Public opinion polling shows that an overwhelming majority of Americans oppose racial preferences in college admissions. Even in states dominated by the political left, citizens have made it clear that they prefer students be admitted into college based on merit, not based on the color of their skin. One person who can testify to this reality is Wenyuan Wu.
Wu is executive director of Californians for Equal Rights, which is a nonprofit in California dedicated to the principle of color-blind equal rights. Wu and her colleagues work to oppose legislative attempts to instate racial and gender preferences in government programs, including higher education.
In August, the Martin Center spoke with Wu to discuss why preferential treatment in admissions is a flawed policy, as well as states’ attempts to ban it. The transcription has been edited for clarity and length.
Advocates of race-conscious admissions say that such practices help close the enrollment and achievement gaps for minorities. Is that true, do minorities have better academic outcomes because of affirmative action?
Well, before I can definitively answer that question, I think we should, first and foremost, examine the meaning and historical evolution of affirmative action as a government policy. Affirmative action when it was first instituted as a federal policy, through president JFK’s executive order 10925 in March 1961, was supposed to be a policy to guide federal contractors and federal employees so that they take affirmative action to ensure that job applicants are employed and treated during the course of employment without regard to their race, color, creed, or national origin.

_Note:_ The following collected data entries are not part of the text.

Lemma tracking_region_configure_correct_witness :
  exists td' R RC RD,
    tracking_region_configure (Some demo_td) TRACKING_REGION_MIN_SIZE = Some (None, Some td') /\
    layout_ok td' R RC RD.
Proof.
  destruct (tracking_region_configure_correct demo_td TRACKING_REGION_MIN_SIZE)
    as (td' & R & RC & RD & Hrun & _ & HL & _);
    [apply demo_banks_ready|reflexivity|reflexivity|discriminate| |].
  - apply reserved_large; [reflexivity|apply demo_banks_ready| | |]; cbv; congruence.
  - exists td', R, RC, RD. split; [exact Hrun|exact HL].
Defined.
(* ===== verification/S2tte.v ===== *)
(** * Stage 2 translation table entries ([lib/s2tt])

    The 64-bit descriptor format of [s2tt_pvt_defs.h], [s2tt.h], [s2tt_ap.h] and
    [s2ap_ind.h], and every function of [s2tt.c] that builds, classifies or
    decodes a single descriptor.  Tables and walks are in [S2ttTable] and
    [S2ttWalk]. *)

From Stdlib Require Import ZArith Lia Bool.
From stdpp Require Import base tactics option list numbers.
From S2P Require Import Prelude.
From S2P Require Import Utils.
From S2P Require Import Arch.

(** ** Constants *)

Definition S2TT_MAX_IPA_BITS : Z := 48.
Definition S2TT_MAX_PA_BITS : Z := 48.
Definition S2TT_MIN_STARTING_LEVEL : Z := 0.
Definition S2TT_MIN_STARTING_LEVEL_LPA2 : Z := -1.
Definition S2TT_PAGE_LEVEL : Z := 3.
Definition S2TT_MIN_DEV_BLOCK_LEVEL : Z := 1.
Definition S2TT_MIN_BLOCK_LEVEL : Z := 1.
Definition S2TTE_STRIDE : Z := 9.
Definition S2TTES_PER_S2TT : Z := 512.
Definition S2TTE_STRIDE_LM1 : Z := 4.
Definition S2TTE_OA_BITS : Z := 48.
Definition S2TTE_OA_BITS_LPA2 : Z := 52.

Definition RMI_UNASSIGNED : Z := 0.
Definition RMI_ASSIGNED : Z := 1.
Definition RMI_TABLE : Z := 2.
Definition RMI_ASSIGNED_DEV : Z := 3.

(** [enum ripas]; the values are those of RmiRipas. *)
Inductive ripas := RIPAS_EMPTY | RIPAS_RAM | RIPAS_DESTROYED | RIPAS_DEV.

Definition ripas_code (r : ripas) : Z :=
  match r with RIPAS_EMPTY => 0 | RIPAS_RAM => 1 | RIPAS_DESTROYED => 2 | RIPAS_DEV => 3 end.

(** The C cast [(enum ripas)v] of a 2-bit value. *)
Definition ripas_of_code (v : Z) : ripas :=
  if v =? 0 then RIPAS_EMPTY else if v =? 1 then RIPAS_RAM
  else if v =? 2 then RIPAS_DESTROYED else RIPAS_DEV.

(** [enum dev_coh_type]. *)
Inductive dev_coh_type := DEV_MEM_COHERENT | DEV_MEM_NON_COHERENT.

Definition F_HIPAS : regfield := Field 3 3.
Definition F_RIPAS : regfield := Field 1 2.
Definition F_MEMATTR : regfield := Field 2 3.
Definition F_PERM_R : regfield := Field 6 1.
Definition F_PERM_W : regfield := Field 7 1.
Definition F_PERM_XN : regfield := Field 53 2.
Definition F_PO_INDEX : regfield := Field 59 4.
Definition F_LPA2_OA_51_50 : regfield := Field 50 2.
Definition F_LPA2_OA_49_48 : regfield := Field 48 2.
Definition F_LPA2_S2TTE_51_50 : regfield := Field 8 2.
Definition F_SW_HANDLE : regfield := Field 16 16.
(* ===== verification/S2tteFacts.v ===== *)
(** * Shared lemmas about stage 2 descriptors

    Every descriptor is the union of an output-address part, an access
    permission part and constants.  The lemmas here bound each part by a mask,
    so that the classification functions, which only look at masks, evaluate. *)

From Stdlib Require Import ZArith Lia Bool.
From stdpp Require Import base tactics option list numbers.
From S2P Require Import Prelude.
From S2P Require Import Utils.
From S2P Require Import Arch.
From S2P Require Import S2tte.

(** ** Evaluated masks *)

Definition oa_mask (lpa2 : bool) (level : Z) : Z :=
  if lpa2 then Z.lor (BIT_MASK_ULL 49 ((3 - level) * 9 + 12)) 768
  else BIT_MASK_ULL 47 ((3 - level) * 9 + 12).

Definition ap_mask (indirect : bool) : Z :=
  if indirect then Z.lor S2TTE_PO_INDEX_MASK (Z.lor S2TTE_PI_INDEX_MASK S2TTE_DIRTY_BIT)
  else S2TTE_PERM_MASK.

(** Evaluate the closed masks of the descriptor code, then normalise. *)
Ltac s2tt_eval_step :=
  match goal with
  | |- context [MASK ?f] => fold_closed (MASK f)
  | |- context [BIT_MASK_ULL ?a ?b] => fold_closed (BIT_MASK_ULL a b)
  | |- context [oa_mask ?a ?b] => fold_closed (oa_mask a b)
  | |- context [ap_mask ?a] => fold_closed (ap_mask a)
  end.

Ltac s2tt_simpl :=
  autounfold with s2tt_const;
  unfold INPLACE, EXTRACT, shl64, EXTRACT_BIT;
  repeat s2tt_eval_step;
  cbn [f_shift f_width F_HIPAS F_RIPAS F_MEMATTR F_PERM_R F_PERM_W F_PERM_XN F_PO_INDEX
       F_LPA2_OA_51_50 F_LPA2_OA_49_48 F_LPA2_S2TTE_51_50 F_SW_HANDLE];
  mask_simpl.

(** Split a goal on the five translation levels. *)
Ltac level_cases level :=
  let H := fresh in
  assert (level = -1 \/ level = 0 \/ level = 1 \/ level = 2 \/ level = 3) as H by lia;
  destruct H as [-> | [-> | [-> | [-> | ->]]]]; try (exfalso; lia).

Section Facts.
Context `{feat : ArchFeatures}.
Implicit Types (ctx : s2tt_context).

Lemma s2tte_lvl_mask_eq level lpa2 :
  -1 <= level <= 3 -> s2tte_lvl_mask level lpa2 = Some (oa_mask lpa2 level).
Proof. intros. level_cases level; destruct lpa2; reflexivity. Qed.

Lemma addr_lvl_aligned_inv ctx lpa2 pa level :
  s2tt_lpa2_enabled ctx = Some lpa2 ->
  s2tte_is_addr_lvl_aligned ctx pa level = Some true ->
  -1 <= level <= 3 /\ (lpa2 = false -> 0 <= level) /\
  pa = Z.land pa (BIT_MASK_ULL (if lpa2 then 51 else 47) ((3 - level) * 9 + 12)).
Proof.
  intros Hl Ha. unfold s2tte_is_addr_lvl_aligned in Ha. rewrite Hl in Ha. cbn in Ha.
  unfold S2TT_PAGE_LEVEL, S2TT_MIN_STARTING_LEVEL_LPA2, S2TT_MIN_STARTING_LEVEL, S2TTE_STRIDE,
    GRANULE_SHIFT, S2TTE_OA_BITS_LPA2, S2TTE_OA_BITS in Ha.
  destruct (level <=? 3) eqn:?; [|done].
  destruct lpa2;
    match type of Ha with (if ?b then _ else _) = _ => destruct b eqn:? end; try done;
    injection Ha as Ha; apply Z.eqb_eq in Ha; split_and!; try lia; done.
Qed.

Lemma addr_lvl_aligned_intro ctx lpa2 pa level :
  s2tt_lpa2_enabled ctx = Some lpa2 ->
  -1 <= level <= 3 -> (lpa2 = false -> 0 <= level) ->
  pa = Z.land pa (BIT_MASK_ULL (if lpa2 then 51 else 47) ((3 - level) * 9 + 12)) ->
  s2tte_is_addr_lvl_aligned ctx pa level = Some true.
Proof.
  intros Hl Hlv Hlv0 Hpa. unfold s2tte_is_addr_lvl_aligned. rewrite Hl. cbn.
  unfold S2TT_PAGE_LEVEL, S2TT_MIN_STARTING_LEVEL_LPA2, S2TT_MIN_STARTING_LEVEL, S2TTE_STRIDE,
    GRANULE_SHIFT, S2TTE_OA_BITS_LPA2, S2TTE_OA_BITS.
  rewrite (proj2 (Z.leb_le level 3)) by lia.
  destruct lpa2; rewrite (proj2 (Z.leb_le _ level)) by lia; f_equal; by apply Z.eqb_eq.
Qed.

(** Output address bits of a context. *)
Definition oa_bits (lpa2 : bool) : Z := if lpa2 then 52 else 48.

Lemma s2tte_map_size_eq level :
  -1 <= level <= 3 -> s2tte_map_size level = 2 ^ ((3 - level) * 9 + 12).
Proof. intros. level_cases level; reflexivity. Qed.

(** Alignment to a level, arithmetically. *)
Lemma addr_lvl_aligned_arith ctx lpa2 pa level :
  s2tt_lpa2_enabled ctx = Some lpa2 ->
  s2tte_is_addr_lvl_aligned ctx pa level = Some true <->
  -1 <= level <= 3 /\ (lpa2 = false -> 0 <= level) /\
  0 <= pa < 2 ^ oa_bits lpa2 /\ (s2tte_map_size level | pa).
Proof.
  intros Hl. split.
  - intros Ha. destruct (addr_lvl_aligned_inv _ _ _ _ Hl Ha) as (Hlv & Hlv0 & Hpa).
    split_and!; try done; try lia; rewrite ?s2tte_map_size_eq by done.
    all: level_cases level; destruct lpa2; try (specialize (Hlv0 eq_refl); lia).
    all: apply BIT_MASK_ULL_spec in Hpa; cbn in *; try lia; tauto.
  - intros (Hlv & Hlv0 & Hpa & Hd). rewrite s2tte_map_size_eq in Hd by done.
    apply (addr_lvl_aligned_intro _ lpa2); try done.
    level_cases level; destruct lpa2; try (specialize (Hlv0 eq_refl); lia).
    all: apply BIT_MASK_ULL_spec; cbn in *; try lia; tauto.
Qed.

(** The output address survives the trip through a descriptor, whatever bits
    outside the address field are set. *)
Lemma pa_to_s2tte_spec ctx lpa2 pa level :
  s2tt_lpa2_enabled ctx = Some lpa2 ->
  s2tte_is_addr_lvl_aligned ctx pa level = Some true ->
  exists t, pa_to_s2tte ctx pa = Some t /\ Z.land t (oa_mask lpa2 level) = t /\
    forall r, Z.land r (oa_mask lpa2 level) = 0 -> s2tte_to_pa ctx (Z.lor t r) level = Some pa.
Proof.
  intros Hl Ha. destruct (addr_lvl_aligned_inv _ _ _ _ Hl Ha) as (Hlv & _ & Hpa).
  unfold pa_to_s2tte, s2tte_to_pa. rewrite Hl. cbn [mbind option_bind].
  rewrite s2tte_lvl_mask_eq by done. destruct lpa2; cbn -[Z.land Z.lor Z.shiftl Z.shiftr u64].
  - eexists. split; [reflexivity|].
    level_cases level; vm_compute (BIT_MASK_ULL _ _) in Hpa.
    all: rewrite Hpa; s2tt_simpl; split; [done|].
    all: intros r Hr%land_zero_lnot; rewrite Hr; s2tt_simpl.
    all: rewrite <- ?Z.land_lor_distr_r; mask_simpl; done.
  - eexists. split; [reflexivity|].
    level_cases level; vm_compute (BIT_MASK_ULL _ _) in Hpa.
    all: rewrite Hpa; s2tt_simpl; split; [done|].
    all: intros r Hr%land_zero_lnot; rewrite Hr; s2tt_simpl; done.
Qed.

(** Access permission bits stay in the permission fields. *)
Lemma s2tte_get_ap_masked ctx ap dev :
  Z.land (s2tte_get_ap ctx ap dev) (ap_mask (indirect_s2ap ctx)) = s2tte_get_ap ctx ap dev.
Proof.
  unfold s2tte_get_ap, s2tte_set_pi_index.
  destruct (indirect_s2ap ctx), dev; cbn [negb]; s2tt_simpl; done.
Qed.

(** Permissions are read back from any descriptor that carries them unchanged. *)
Lemma s2tte_get_ap_idem ctx ap dev r :
  Z.land r (ap_mask (indirect_s2ap ctx)) = 0 ->
  s2tte_get_ap ctx (Z.lor (s2tte_get_ap ctx ap dev) r) dev = s2tte_get_ap ctx ap dev.
Proof.
  intros Hr%land_zero_lnot. rewrite Hr. unfold s2tte_get_ap, s2tte_set_pi_index.
  destruct (indirect_s2ap ctx), dev; cbn [negb]; s2tt_simpl; done.
Qed.

End Facts.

(Excerpt) Read more at jamesgmartin.center ...
Then why ask the question on the Application?
Gender too, why ask?
And don’t say Goobermint Reporting.
If it shouldn’t matter, it shouldn’t matter.
But the new screech for “Equity” requires it.
Let it all burn.
Unless of course you are Asian as they do too well so Ivy schools have low quotas for them yet seek under preforming blacks?
NC Governor Cooper (a Democrat) will veto the bill against racial preferences if the legislature passes it. The Republicans do not have the votes to overcome the veto.
Whether it is for a job application or college admissions or any other form which has race as a selection, I always choose African American. Freaks out Human Resources when you walk into an interview and they see you’re white.
California just got rid of the prohibition of race-based admissions.